The focus on tax reform as a means of boosting productivity stems from the role of the capital stock in productivity, giving workers better, more effective tools. Consider that a worker driving a forklift can shift more in an hour than the same worker with a wheelbarrow, and that an automated warehouse where the worker supervises robots will shift even more.
Investment has been weak outside the mining sector ever since the GFC. This is partly because it has been squeezed, first by the mining boom and more recently by public infrastructure spending. It is at least arguable that the higher productivity and spillovers from the investment that did occur in these (high-productivity) sectors outweighed the productivity boost that would have occurred had the investment spend occurred in other industries.
The weakness goes beyond the squeeze from mining and public spending, though. This is the context for the PC’s advocacy for changes to the tax system. It is intuitive that lower corporate tax, by reducing the (post-tax) cost of capital, encourages business investment, and so boosts the capital stock and thereby labour productivity.
It should be noted that weak investment is not an Australian-specific issue but rather is evident across advanced economies. Indeed, the decline since the GFC in the rate of growth in the capital stock in Australia was smaller than in many other peer economies, according to recent OECD research. This should make us sceptical that a relatively less competitive tax system is really the issue here.

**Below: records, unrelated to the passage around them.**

(* ===== verification/Sched.v ===== *)
(** The scheduler, [kernel/threading/sched.c]: multi-level run queues threaded
    through the tasks, the bitmap of non-empty levels, wait queues, the sleep
    queue and the pid hash table.  Tasks, processes and wait queues live in
    stores indexed by their address; 0 is NULL and a dereference of an address
    with no object faults. *)
From S2P Require Export Prelude DList.

(** ** Data *)

(** [task_state]: TASK_RUNNING .. TASK_SLEEPING. *)
Inductive task_state :=
| TASK_RUNNING | TASK_READY | TASK_EXITED | TASK_BLOCKED | TASK_STOPPED | TASK_SLEEPING.
(** [process_state]. *)
Inductive process_state :=
| PROCESS_ACTIVE | PROCESS_ZOMBIE | PROCESS_KILLED | PROCESS_STOPPED.

#[export] Instance task_state_eq_dec : EqDecision task_state.
Proof. solve_decision. Defined.
#[export] Instance process_state_eq_dec : EqDecision process_state.
Proof. solve_decision. Defined.

(** Priorities [IDLE] = 0 .. [REALTIME] = 4; [COUNT] = 5 levels. *)
Definition IDLE : Z := 0.
Definition NORMAL : Z := 2.
Definition COUNT : Z := 5.
Definition MAX_FD : Z := 1024.
Definition NSIG : Z := 32.
Definition NGROUPS_MAX : Z := 32.
Definition PID_HASH_SIZE : Z := 1024.
Definition TASK_TIMEOUT : Z := 1.
Definition TASK_TIMEDOUT : Z := 2.

Record task := mk_task {
  t_id : Z;
  t_wake_tick : Z;
  t_state : task_state;
  t_priority : Z;
  t_next : Z;
  t_prev : Z;
  t_next_wait : Z;
  t_thread_next : Z;
  t_sleep_next : Z;
  t_stack_page : Z;
  t_proc : Z;
  t_flags : Z;
}.
Lemma unmap_loop_ok mm table l2s l3s start end_ n rest_allocs rest : ∀ fuel l1 s,
  holds s mm (l1 ++ rest) → pages_ok (pt s) table l2s l3s → (length rest < fuel)%nat →
  start < end_ → allocs s = n :: rest_allocs → n ≠ 0 → vmas s !! n = None →
  Forall (λ av, vm_start av.2 < vm_end av.2 ∧ vm_end av.2 <= USER_SPACE_END) rest →
  StronglySorted (λ x y, vm_end x.2 <= vm_start y.2) rest →
  ∃ s', unmap_loop fuel mm table start end_ (lastZ 0 l1.*1) (hdZ 0 rest.*1) s = Done (true, s') ∧
    holds s' mm (l1 ++ concat (cut start end_ n <$> rest)) ∧ vma_lock s' = vma_lock s ∧
    unmapped_pages (pt s) (pt s') table l2s l3s (concat (cut_pages start end_ <$> rest)).
Proof.
  induction rest as [|[a v] rest IH]; intros fuel l1 s Hh Hpo Hf Hse Hal Hn0 Hfresh Hok Hsort;
    (destruct fuel as [|fuel]; [simpl in Hf; lia|]); cbn [unmap_loop fmap list_fmap hdZ fst concat].
  { exists s. split_and!; [done|done|done|by apply unmapped_refl]. }
  destruct (get_holds s mm l1 a v rest Hh) as (w & Hg & Hw & Hc & Hn & Ha0).
  rewrite (proj2 (Z.eqb_neq _ _)) by done. mstep Hg. pose proof Hc as Hcore.
  apply core_fields in Hc as (Hs & He & Hfl & Hty & Hfi & Hpg). rewrite Hs, He, Hn, Hfl, Hty. cbv zeta.
  apply Forall_cons in Hok as [[Hv1 Hv2] Hok]. apply StronglySorted_inv in Hsort as [Hsort Hall].
  unfold cut at 1, cut_pages at 1. simpl snd. simpl in Hv1, Hv2.
  set (keep := vm_type v =? VMA_DEVICE).
  assert (Hlast : lastZ 0 (l1 ++ [(a, v)]).*1 = a) by (by rewrite fmap_app, lastZ_app).
  destruct ((vm_end v <=? start) || (end_ <=? vm_start v)) eqn:Ho.
  { destruct (IH fuel (l1 ++ [(a, v)]) s) as (s' & Hrun & Hh' & Hlk & Hum); try done.
    - by rewrite <- app_assoc.
    - simpl in Hf. lia.
    - rewrite Hlast in Hrun. exists s'. rewrite <- app_assoc in Hh'. done. }
  assert (Hfree : ∀ x y, ∃ q, free_pages table keep x y s = Done (tt, set_pt q s) ∧
    unmapped_pages (pt s) q table l2s l3s (pages x y)).
  { intros x y. by apply free_pages_loop. }
  destruct ((start <=? vm_start v) && (vm_end v <=? end_)) eqn:H1.
  { destruct (Hfree (vm_start v) (vm_end v)) as (q & Hfr & Hum1). mstep Hfr.
    destruct (holds_unlink (set_pt q s) mm l1 a v rest Hh) as (s1 & Hun & Hh1 & Hpt1 & Hlk1 & Hal1 & Hfr1).
    apply bind_inv in Hun as ([] & s2 & Hun1 & Hun2). mstep Hun1. mstep Hun2.
    destruct (IH fuel l1 s1) as (s' & Hrun & Hh' & Hlk & Hum); try done.
    - rewrite Hpt1. apply Hum1.
    - simpl in Hf. lia.
    - by rewrite Hal1.
    - by apply Hfr1.
    - exists s'. split; [done|]. split; [done|]. split; [by rewrite Hlk|].
      rewrite Hpt1 in Hum. by eapply unmapped_trans. }
  (* the area stays, shortened at one end *)
  assert (Hmod : ∀ f x y, (∀ u, vm_next (f u) = vm_next u) → core (f w) = core (f v) →
    ∃ s', bind (free_pages table keep x y) (λ _, bind (mod_vma a f) (λ _,
        unmap_loop fuel mm table start end_ a (hdZ 0 rest.*1))) s = Done (true, s') ∧
      holds s' mm (l1 ++ (a, f v) :: concat (cut start end_ n <$> rest)) ∧ vma_lock s' = vma_lock s ∧
      unmapped_pages (pt s) (pt s') table l2s l3s (pages x y ++ concat (cut_pages start end_ <$> rest))).
  { intros f x y Hfn Hfc. destruct (Hfree x y) as (q & Hfr & Hum1). mstep Hfr.
    mstep (mod_vma_Done (set_pt q s) a w f Hw).
    pose proof (holds_modify (set_pt q s) mm l1 a v rest f w Hh Hw Hfn Hfc) as Hh1.
    set (s1 := set_vmas _ _) in *.
    destruct (IH fuel (l1 ++ [(a, f v)]) s1) as (s' & Hrun & Hh' & Hlk & Hum); try done.
    - by rewrite <- app_assoc.
    - apply Hum1.
    - simpl in Hf. lia.
    - simpl. rewrite lookup_insert_ne; [done|]. congruence.
    - rewrite fmap_app, lastZ_app in Hrun. exists s'. rewrite <- app_assoc in Hh'.
      split; [done|]. split; [done|]. split; [done|]. by eapply unmapped_trans. }
  destruct ((start <=? vm_start v) && (end_ <? vm_end v)) eqn:H2.
  { apply Hmod; [done|]. unfold core, set_vm_next, set_vm_start. simpl. by rewrite He, Hfl, Hty, Hfi, Hpg. }
  destruct ((vm_start v <? start) && (vm_end v <=? end_)) eqn:H3.
  { apply Hmod; [done|]. unfold core, set_vm_next, set_vm_end. simpl. by rewrite Hs, Hfl, Hty, Hfi, Hpg. }
  rewrite (proj2 (Z.ltb_lt (vm_start v) start)), (proj2 (Z.ltb_lt end_ (vm_end v))) by lia. cbn [andb].
  mstep (vma_create_ok s end_ (vm_end v) (vm_flags v) (vm_type v) n rest_allocs ltac:(lia) Hv2 Hal Hn0).
  rewrite (proj2 (Z.eqb_neq n 0)) by done. set (N := mk_vma _ _ _ _ _ _ _). set (s0 := set_vmas _ _).
  destruct (free_pages_loop table l2s l3s keep (pages start end_) s0 Hpo) as (q & Hfr & Hum1).
  change (for_each (free_page table keep) (pages start end_)) with (free_pages table keep start end_) in Hfr.
  mstep Hfr. assert (a ≠ n) as Han by congruence.
  assert (vmas s0 !! a = Some w) as Hw0 by (simpl; by rewrite lookup_insert_ne).
  mstep (mod_vma_Done (set_pt q s0) a w (set_vm_end start) Hw0).
  erewrite (bind_Done (mod_vma n _));
    [|apply mod_vma_Done; simpl; rewrite lookup_insert_ne by done; apply lookup_insert_eq].
  erewrite (bind_Done (mod_vma a _));
    [|apply mod_vma_Done; simpl; rewrite lookup_insert_ne by done; apply lookup_insert_eq].
  simpl. set (s3 := set_vmas _ _).
  assert (holds s3 mm (l1 ++ (a, set_vm_end start v) :: (n, N) :: rest)) as Hh3.
  { pose proof (holds_split (set_pt q (set_allocs rest_allocs s)) mm l1 a v rest w start n N Hh Hw Hcore Hn Hfresh Hn0) as H.
    replace s3 with (set_vmas (<[a := set_vm_next n (set_vm_end start w)]>
      (<[n := set_vm_next (hdZ 0 rest.*1) N]> (vmas s))) (set_pt q (set_allocs rest_allocs s))); [exact H|].
    unfold s3, set_vmas, set_pt, set_allocs. simpl. f_equal. apply map_eq. intros k.
    destruct (decide (k = a)) as [->|]; [by rewrite !lookup_insert_eq|].
    destruct (decide (k = n)) as [->|]; [by rewrite !(lookup_insert_ne _ a), !lookup_insert_eq by done|].
    by rewrite !lookup_insert_ne. }
  assert (Forall (λ av, outside start end_ av = true) rest) as Hout.
  { rewrite Forall_forall in Hall |- *. intros y Hy. specialize (Hall y Hy). unfold outside.
    apply orb_true_iff. right. apply Z.leb_le. simpl in Hall. lia. }
  destruct (cut_outside start end_ n rest Hout) as [-> ->].
  exists s3. split; [|split; [done|split; [done|]]].
  - apply (unmap_skip mm table start end_ rest fuel a (l1 ++ [(a, set_vm_end start v); (n, N)])).
    + by rewrite <- app_assoc.
    + done.
    + simpl in Hf. lia.
  - rewrite app_nil_r. exact Hum1.
Qed.

(** From the list of addresses to the list of contents and back. *)
Definition contents s (l : list Z) : list (Z * vma) := (λ a, (a, area s a)) <$> l.

Lemma contents_fst s l : (contents s l).*1 = l.
Proof. unfold contents. rewrite <- list_fmap_compose. apply list_fmap_id. Qed.

Lemma space_holds s mm l : space_ok s mm l → holds s mm (contents s l).
Proof.
  intros [Hl Ha _]. split; [by rewrite contents_fst|]. unfold contents. rewrite Forall_fmap.
  eapply Forall_impl; [exact Ha|]. intros a Hok. simpl. by rewrite (area_ok_lookup s a Hok).
Qed.

Definition area_in (v : vma) : Prop := 0 <= vm_start v ∧ vm_start v < vm_end v ∧ vm_end v <= USER_SPACE_END.

Lemma holds_area s mm vs a v : holds s mm vs → (a, v) ∈ vs → core (area s a) = core v.
Proof. intros Hh Hin. destruct (holds_lookup s mm vs a v Hh Hin) as (w & Hw & Hc). unfold area. by rewrite Hw. Qed.
Section segments.
Context {FA : Type} `{!FrameAllocator FA}.
Implicit Types (s : vmst FA) (p : vmm FA).
Variables (K : Z → Prop) (m0 : mem) (root : Z).
#[local] Set Default Proof Using "All".

Definition img p (I : gmap Z Z) (V : gset Z) (E : Z → Z → Z) (B : Z → Z) : Prop :=
  ∃ l2s l3s, image K m0 p root l2s l3s I V E B.
Lemma map_page_ok s p n I V E B flags va : img p I V E B → can_alloc (3 + n) (frames p) →
  I !! va = None → va mod 4096 = 0 → 0 <= va < 2 ^ 39 → (∀ o, 0 <= o < 4096 → B (va + o) = 0) →
  pt_runs (map_page root flags va) s p (λ ok p', ok = true ∧ ∃ f, can_alloc n (frames p') ∧
    img p' (<[va := f]> I) ({[va]} ∪ V) (<[va := λ f, segment_entry f flags]> E) B).
Proof.
  intros (l2s & l3s & Hi) Hn Hva Hm Hr Hz. unfold map_page.
  destruct (image_alloc K m0 p (2 + n) root l2s l3s I V E B va Hi Hn Hva Hm Hr Hz) as (f & fr & Hrun & Hf & Hn1 & Hi1).
  pstep Hrun. rewrite (proj2 (Z.eqb_neq _ _)) by done. pstep I.
  destruct (image_tables K m0 _ n root l2s l3s _ _ _ _ va Hi1 Hn1) as (pte & p2 & l2s' & l3s' & Hrun2 & Hp0 & Hw & Hn2 & Hi2).
  pstep Hrun2. rewrite (proj2 (Z.eqb_neq _ _)) by done. pstep I. apply pt_ret. split; [done|]. exists f. split; [done|].
  exists l2s', l3s'. pose proof (image_aligned _ _ _ _ _ _ _ _ _ _ va f Hi2 (lookup_insert_eq _ _ _)) as Ha.
  destruct (image_write K m0 p2 root l2s' l3s' _ V E (<[va := λ f, segment_entry f flags]> E) B va f (segment_entry f flags) Hi2) as [Hi3 _].
  - apply lookup_insert_eq.
  - by rewrite Hw.
  - by apply segment_entry_ok.
  - by rewrite fn_lookup_insert.
  - intros va' f' Hne. by rewrite fn_lookup_insert_ne.
  - by rewrite Hw in Hi3.
Qed.
Lemma move_ok s G c f a x l1 l2 L fl n b :
  heap_inv s G → 0 <= c < 8 → gList G (negb f) c = l1 ++ a :: l2 → slabs s !! a = Some x →
  counts_ok s G c a L fl n b → (if f then L = [] else L ≠ []) →
  let s1 := counted a x fl n b s in
  let G' := gfree a L (gput f c (a :: gList G f c) (gput (negb f) c (l1 ++ l2) G)) in
  ∃ s3, bind (unlink_slab c a (put_of (negb f))) (λ _, push_slab c a (hd_of f) (put_of f)) s1 = Done (tt, s3) ∧
    heap_inv s3 G' ∧ heap_lock s3 = heap_lock s ∧ heap_start_addr s3 = heap_start_addr s ∧
    meta s3 = meta s ∧ bytes s3 = b.
Proof.
  intros Hi Hc Hl Hx [Hfl Hn Hch Hnd Hob Hby] HL s1 G'.
  destruct (hi_cache _ _ Hi c Hc) as (k & Hk & Hsz & Hfr & _ & _).
  destruct (unlink_ok s G c (negb f) a x k l1 l2 fl n b Hi Hc Hl Hx Hk) as (s2 & Hun & Hr2 & Hd2 & Hca2 & Hx2 & Hna).
  fold s1 in Hun, Hr2. mstep Hun. set (x' := set_sl_in_use n (set_sl_free_list fl x)) in *.
  pose proof (gList_dl s G f c k Hi Hc Hk) as Hdf.
  assert (Haf : a ∉ gList G f c).
  { apply (list_other_side s G c f a Hi Hc). rewrite Hl. apply elem_of_app. right. by left. }
  assert (Hain : a ∈ gP G c ++ gF G c) by (apply (gList_in G (negb f)); rewrite Hl; apply elem_of_app; right; by left).
  assert (Hrest : ∀ u, u ∈ l1 ++ l2 → u ∈ gList G (negb f) c).
  { intros u Hu. rewrite Hl, elem_of_app, elem_of_cons. apply elem_of_app in Hu as [?|?]; auto. }
  assert (Hf2 : ∀ u, u ∈ gList G f c → slabs s2 !! u = slabs s !! u).
  { intros u Hu. rewrite (rl_out _ _ _ Hr2).
    - simpl. rewrite lookup_insert_ne; [done|]. by intros <-.
    - intros Hu'. by apply (list_other_side s G c f u Hi Hc); [apply Hrest|]. }
  set (k2 := put_of (negb f) (hdZ 0 (l1 ++ l2)) k) in *.
  pose proof (zget_Some_range _ _ _ Hk) as Hcr. assert (0 <= c) as Hc0 by lia.
  destruct (push_slab_ok s2 c k2 a x' (hd_of f) (put_of f) (gList G f c)) as (s3 & Hpu & Hr3 & Hd3 & Hca3).
  { rewrite Hca2, zget_insert, decide_True by done. done. }
  { done. }
  { subst k2. rewrite hd_put, decide_False by (by destruct f). eapply dl_same; [|exact Hdf]. done. }
  { done. }
  { destruct (inv_page s G c a Hi Hc Hain) as (_ & _ & _ & ?). lia. }
  { intros u Hu. rewrite Hf2 by done. apply (inv_member s G c u Hi Hc), (gList_in G f), Hu. }
  exists s3. split; [done|]. pose proof (relinked_trans _ _ _ _ _ Hr2 Hr3) as Hr.
  assert (Hmeta : meta s3 = meta s) by (unfold meta; by rewrite (rl_meta _ _ _ Hr)).
  assert (Hout : ∀ u, u ≠ a → u ∉ gP G c ++ gF G c → slabs s3 !! u = slabs s !! u).
  { intros u Hua Hu. rewrite (rl_out _ _ _ Hr); [simpl; by rewrite lookup_insert_ne|].
    rewrite !elem_of_app, elem_of_cons. intros [H|[H|H]]; [|done|].
    - by apply Hu, (gList_in G (negb f)), Hrest, elem_of_app.
    - by apply Hu, (gList_in G f). }
  assert (Hsc : ∀ u, u ≠ a → score <$> slabs s3 !! u = score <$> slabs s !! u).
  { intros u Hua. rewrite (rl_core _ _ _ Hr). simpl. by rewrite lookup_insert_ne. }
  assert (HP : ∀ i, i ≠ c → gP G' i = gP G i ∧ gF G' i = gF G i).
  { intros i Hne. subst G'. destruct f; simpl; by rewrite !fupd_ne. }
  assert (HPF : gList G' f c = a :: gList G f c ∧ gList G' (negb f) c = l1 ++ l2).
  { subst G'. destruct f; simpl; by rewrite !fupd_eq. }
  assert (HgL : gL G' = fupd (gL G) a L) by (subst G'; by destruct f).
  assert (Hca : caches s3 = <[Z.to_nat c := put_of f a k2]> (caches s)) by (by rewrite Hca3, Hca2, list_insert_insert_eq).
  destruct (hi_meta _ _ Hi) as (Hm1 & Hm2 & Hm3).
  split; [|split; [by rewrite (rl_lock _ _ _ Hr)|split; [by rewrite (rl_start _ _ _ Hr)|
    split; [done|by rewrite (rl_bytes _ _ _ Hr)]]]].
  apply (heap_inv_update s s3 G G' c a Hi Hc).
  - split; try done; try (by rewrite ?(rl_start _ _ _ Hr), ?(rl_end _ _ _ Hr), ?(rl_total _ _ _ Hr)).
    + rewrite (rl_meta _ _ _ Hr), Hmeta. done.
    + rewrite Hca. apply length_insert.
    + intros i Hi0 Hne. rewrite Hca, zget_insert by done. by rewrite decide_False.
    + intros i d Hi8 Hne Hd. apply Hout; [intros ->; by apply Hne, (inv_cache_unique s G i c a)|].
      intros Hd'. by apply Hne, (inv_cache_unique s G i c d).
    + intros u Hua. destruct HPF as [H1 H2]. destruct f; simpl in *; rewrite ?H1, ?H2; [apply Hrest|].
      by intros [->|?]%elem_of_cons.
    + intros u Hua. destruct HPF as [H1 H2]. destruct f; simpl in *; rewrite ?H1, ?H2; [|apply Hrest].
      by intros [->|?]%elem_of_cons.
    + intros i d Hi8 Hne Hd. rewrite HgL, fupd_ne by done. split; [by apply Hsc|]. split; [done|].
      split; [by rewrite Hmeta|]. intros o Ho. rewrite (rl_bytes _ _ _ Hr). by apply (Hby i d).
    + intros i Hi8 Hne Hd. by apply Hne, (inv_cache_unique s G i c a).
  - exists (put_of f a k2). rewrite Hca, zget_insert, decide_True by done. subst k2.
    destruct (put_size f a (put_of (negb f) (hdZ 0 (l1 ++ l2)) k)) as [-> ->].
    destruct (put_size (negb f) (hdZ 0 (l1 ++ l2)) k) as [-> ->]. split; [done|]. split; [done|]. split; [done|].
    assert (dl s3 (hdZ 0 (l1 ++ l2)) (l1 ++ l2)) as Hdr.
    { eapply dl_same; [|exact Hd2]. intros u Hu. apply (rl_out _ _ _ Hr3).
      intros [->|Hu']%elem_of_cons; [done|]. by apply (list_other_side s G c f u Hi Hc); [apply Hrest|]. }
    destruct HPF as [H1 H2]. destruct f; simpl in *; rewrite ?H1, ?H2; done.
  - intros _. rewrite HgL, fupd_eq. destruct (u32_in_use G s c a x Hi Hc Hain Hx) as (_ & Hxc & Hxm & _).
    pose proof (hi_slab _ _ Hi c a Hc Hain) as Hok.
    destruct (so_page _ _ _ _ Hok) as (Hp1 & Hp2 & Hp3).
    pose proof (rl_core _ _ _ Hr3 a) as Hcore. rewrite Hx2 in Hcore. destruct (slabs s3 !! a) as [y|] eqn:Hy; [|done].
    simpl in Hcore. apply Some_inj in Hcore.
    split; try done.
    + exists y. split; [done|].
      change (sl_magic (score y) = SLAB_MAGIC ∧ sl_cache (score y) = Some c ∧ sl_free_list (score y) = hdZ 0 L ∧
        sl_in_use (score y) = (max_objs c - Z.of_nat (length L))%Z). rewrite Hcore. simpl. done.
    + by rewrite (rl_bytes _ _ _ Hr).
    + split; [done|]. rewrite (rl_start _ _ _ Hr), (rl_end _ _ _ Hr). split; [done|].
      rewrite Hmeta. unfold page_of. rewrite (rl_start _ _ _ Hr). done.
  - rewrite HgL, fupd_eq. intros Ha. destruct f; [|done]. destruct HPF as [H1 H2]. simpl in *. by rewrite H2 in Ha.
  - rewrite HgL, fupd_eq. intros Ha. destruct f; [done|]. destruct HPF as [H1 H2]. simpl in *. by rewrite H2 in Ha.
Qed.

Perhaps more germane is the question of how much difference the proposed tax changes would make. The PC, appropriately, commissioned modelling of the impact of the proposals on investment and productivity. This exercise found that the proposed tax changes lift productivity by just 0.4%. This is a levels effect not a boost to the growth rate every year. That is not nothing, but in the scheme of things it is small beer. To put a 0.4ppt increase in labour productivity in perspective, you could achieve the same result if measured labour market productivity in the mining sector had fallen only 17½% instead of nearly 20% since 2020, or if only one-third of the shift from the market sector to the care economy had happened. The annual revisions to overall labour productivity can also be as high as 0.4ppts in some years, though usually they are closer to 0.1ppt a year.
There might well be good reasons to reform the tax system. But if tax reform, especially corporate tax reform, is the answer, it is hard to see how boosting productivity growth was the question. Other initiatives, including the deregulation initiatives proposed in the same interim PC report, are likely to be more fruitful, and deserve more attention.